How to Celebrate New Year’s Eve When You’re Sober

Just like Christmas Eve and Christmas Day, navigating your way through New Year’s Eve when you’re sober can be a huge challenge.

It’s the one time of year when everyone seems to go a little wild, believing that it will all be okay tomorrow, that we’ll start afresh, it’s a last chance to go crazy, see the New Year in with a bang and drink as much as we possibly can, because after all, everyone else is doing that exact same thing, right?

I’ve seen my fair share of drunken New Year’s Eves, many of which are a bit hazy to say the least. There was one year we spent an impromptu night in a cave with some friends and their donkey made a guest appearance and another night we’d been drinking beers and cava all afternoon whilst barbecuing sausages outdoors. It was freezing and the combination of not enough food, too much alcohol and cold fresh air made me woozy, selfish and really annoying if I’m honest. When we got home I fell asleep whilst my husband cooked the New Years Eve dinner alone.

We had been looking forward to that meal all week but I could barely eat it. He was so annoyed with me that I saw in the New Year by myself on the sofa, with only my feelings of shame, guilt and regret for company. Needless to say that the atmosphere the next day was a little frosty to say the least when I eventually got up sometime in the afternoon. Another special night ruined because I went too far.
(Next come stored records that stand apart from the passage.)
(** The first byte of blanked code is the source's or a blank. *)
Lemma strip_code_head b l :
  exists r, strip Code (b :: l) = b :: r \/ strip Code (b :: l) = SP :: r.
Proof.
  destruct l as [|c l]; cbn [strip].
  - destruct (byte_is b 0x22); eexists; by left.
  - destruct (byte_is b 0x2f && byte_is c 0x2f); [eexists; by right|].
    destruct (byte_is b 0x2f && byte_is c 0x2a); [eexists; by right|].
    destruct (byte_is b 0x22); eexists; by left.
Qed.

Lemma strip_twice l :
  strip Code (strip Code l) = strip Code l /\
  strip Code (strip Line l) = strip Line l /\
  strip Code (strip Block l) = strip Block l /\
  strip Str (strip Str l) = strip Str l.
Proof.
  assert (HS : is_blank SP) by (by left).
  induction l as [| a IH| a b l IH1 IH2] using bytes_ind2; [done|..].
  - clear IH. split_and!; cbn [strip].
    + destruct (byte_is a 0x22) eqn:E; cbn [strip]; by rewrite E.
    + destruct (byte_is a 0x0a) eqn:E; cbn [strip]; [|done].
      destruct (byte_is a 0x22); done.
    + done.
    + destruct (byte_is a 0x22) eqn:E; cbn [strip]; [by rewrite E|].
      pose proof (blank_is_blank a) as Hb. unfold blank in *. by destruct (byte_is a 0x0a).
  - destruct IH1 as (C1 & L1 & B1 & S1), IH2 as (C2 & L2 & B2 & S2). split_and!.
    + rewrite !(strip_Code a b l).
      destruct (byte_is a 0x2f && byte_is b 0x2f) eqn:E1.
      { by rewrite !strip_code_blank, L1. }
      destruct (byte_is a 0x2f && byte_is b 0x2a) eqn:E2.
      { by rewrite !strip_code_blank, B1. }
      destruct (byte_is a 0x22) eqn:E3.
      { by rewrite strip_code_quote, S2. }
      destruct (byte_is a 0x2f) eqn:Ea; [|by rewrite strip_code_plain, C2].
      cbn [andb] in E1, E2. destruct (strip_code_head b l) as [r [Hr|Hr]]; rewrite Hr in *.
      * rewrite strip_Code, Ea, E1, E2, E3. cbn [andb]. by rewrite C2.
      * rewrite strip_Code, Ea, E3. cbn [andb]. by rewrite C2.
    + rewrite !(strip_Line a (b :: l)).
      destruct (byte_is a 0x0a) eqn:E1.
      * assert (byte_is a 0x2f = false /\ byte_is a 0x22 = false) as [Ha Hb]
          by (apply byte_is_eq in E1; unfold byte_is; lia).
        by rewrite strip_code_plain, C2.
      * by rewrite strip_code_blank, L2.
    + rewrite !(strip_Block a b l).
      destruct (byte_is a 0x2a && byte_is b 0x2f).
      * by rewrite !strip_code_blank, C1.
      * by rewrite strip_code_blank, B2 by apply blank_is_blank.
    + rewrite !(strip_Str a b l).
      destruct (byte_is a 0x22) eqn:E1.
      * destruct (strip Code (b :: l)) as [|y r] eqn:Es; cbn [strip]; rewrite E1; [done|].
        by rewrite <- C2.
      * destruct (byte_is a 0x5c); [by rewrite !strip_str_blank, S1|].
        by rewrite strip_str_blank, S2 by apply blank_is_blank.
Qed.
I think that was my main problem, I wanted to have fun, to let loose, to make it special, to be ‘in the mood’ and the only way I knew how to boost myself and make myself happy and lively was to drink and once I started I couldn’t stop. I would spend the whole time trying to chase that happy buzz which never lasted.

How to Celebrate New Year’s Eve When You’re Sober

I will be welcoming in 2020 sober for the second time and I hope it will be better than last year when we didn’t get any sleep at all because there was a massive party going on next door until 8.30 the next morning. I wanted so badly to do something nice on New Year’s Day but we ended up sleeping until 3pm and wasting the day much like the times when we’d been drinking!

I’ve been thinking about how to celebrate New Year’s Eve when you’re sober for my own inspiration and hope some of these tips will help you to see in the New Year in a way that will be fun, inspiring and that you will of course remember and not regret when you wake up to a brand new decade.

Get away from it all

If you really can’t face being surrounded by people drinking the night away then don’t. Go somewhere else, do something different. Go to the cinema, go for a midnight walk, take your family to a special New Year’s eve party in your area or check if there are any last minute deals and literally get away somewhere different. If you live somewhere warm, go camping or spend the night under the stars. There really are no rules to say you have to do the same thing every year so have a think, take the plunge and be adventurous!

Focus on the food

I’ll never forget that horrible night when I ruined dinner and wasn’t able to enjoy one of my favourite meals because I was so drunk. Since quitting drinking, food has become a big thing in our house again. For us, celebrating New Year’s Eve when you’re sober is definitely about the food! I’m not sure what we’ll have this New Year but I really want to do something special and, as my 10 year old is a budding chef I’m sure we can cook up a storm!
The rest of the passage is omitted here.